> Records from a data source:
══════
Lemma run_bind_assoc {S A B C} (c : M S A) (f : A -> M S B)
    (g : B -> M S C) s :
  ((c ≫= f) ≫= g) s = (c ≫= (fun a => f a ≫= g)) s.
Proof.
  unfold mbind, M_mbind, M_bind. destruct (c s) as [[a|e] s']; reflexivity.
Qed.

(** ** References: reading after writing *)

Lemma is_Some_lookup_insert {A} (l : list A) (i j : nat) (x : A) :
  is_Some (l !! i) -> is_Some (<[j := x]> l !! i).
Proof. rewrite !lookup_lt_is_Some, length_insert. done. Qed.

Lemma valid_write r r' t s : valid r s -> valid r (write r' t s).
Proof.
  unfold valid.
  destruct r'; simpl; try destruct (_velocity_hats s.1) as [l|] eqn:E;
    destruct r; simpl; rewrite ?E; simpl; auto using is_Some_lookup_insert.
Qed.

Lemma deref_write_eq r t s : valid r s -> deref r (write r t s) = Some t.
Proof.
  unfold valid. destruct r; simpl; try done.
  1-3: intros H; apply list_lookup_insert_eq, lookup_lt_is_Some; done.
  destruct (_velocity_hats s.1) as [l|] eqn:E; simpl.
  - intros H; apply list_lookup_insert_eq, lookup_lt_is_Some; done.
  - intros [? ?]; done.
Qed.

Lemma deref_write_ne r r' t s :
  r <> r' -> deref r' (write r t s) = deref r' s.
Proof.
  intros Hne.
  destruct r; simpl; try destruct (_velocity_hats s.1) as [l|] eqn:E;
    destruct r'; simpl; rewrite ?E; simpl; try done;
    apply list_lookup_insert_ne; congruence.
Qed.

(** ** The primitives, when they return *)

Lemma read_ok r s t : deref r s = Some t -> read r s = (Ok t, s).
Proof. intros H. unfold read. now rewrite H. Qed.

Lemma getitem_ok r s : valid r s -> getitem r s = (Ok r, s).
Proof. intros [t H]. unfold getitem. now rewrite H. Qed.

Lemma getitem_index_dict_ok key s index :
  _index_dict s.1 !! key = Some index ->
  getitem_index_dict key s = (Ok index, s).
Proof. intros H. unfold getitem_index_dict. now rewrite H. Qed.

Lemma assign_ok r x s t :
  deref r s = Some t -> length x = length t ->
  assign r x s = (Ok tt, write r x s).
Proof.
  intros H L. unfold assign. rewrite (run_bind _ _ _ _ _ (read_ok _ _ _ H)).
  rewrite decide_True by done. reflexivity.
Qed.

Lemma assign_add_ok r x s t :
  deref r s = Some t -> length x = length t ->
  assign_add r x s = (Ok tt, write r (zip_with Rplus t x) s).
Proof.
  intros H L. unfold assign_add.
  rewrite (run_bind _ _ _ _ _ (read_ok _ _ _ H)).
  rewrite decide_True by done. reflexivity.
Qed.

Lemma assign_sub_ok r x s t :
  deref r s = Some t -> length x = length t ->
  assign_sub r x s = (Ok tt, write r (zip_with Rminus t x) s).
Proof.
  intros H L. unfold assign_sub.
  rewrite (run_bind _ _ _ _ _ (read_ok _ _ _ H)).
  rewrite decide_True by done. reflexivity.
Qed.

Lemma scatter_add_ok r values indices s t t' :
  deref r s = Some t -> scatter Rplus t values indices = Ok t' ->
  scatter_add r values indices s = (Ok tt, write r t' s).
Proof.
  intros H E. unfold scatter_add.
  rewrite (run_bind _ _ _ _ _ (read_ok _ _ _ H)).
  unfold mbind, M_mbind, M_bind, lift. now rewrite E.
Qed.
══════
> Work required:
Lines after the one containing "(l : list A)" are left out; every line from the start of the entries through that line is restated word for word.

> Response to the task:
Lemma run_bind_assoc {S A B C} (c : M S A) (f : A -> M S B)
    (g : B -> M S C) s :
  ((c ≫= f) ≫= g) s = (c ≫= (fun a => f a ≫= g)) s.
Proof.
  unfold mbind, M_mbind, M_bind. destruct (c s) as [[a|e] s']; reflexivity.
Qed.

(** ** References: reading after writing *)

Lemma is_Some_lookup_insert {A} (l : list A) (i j : nat) (x : A) :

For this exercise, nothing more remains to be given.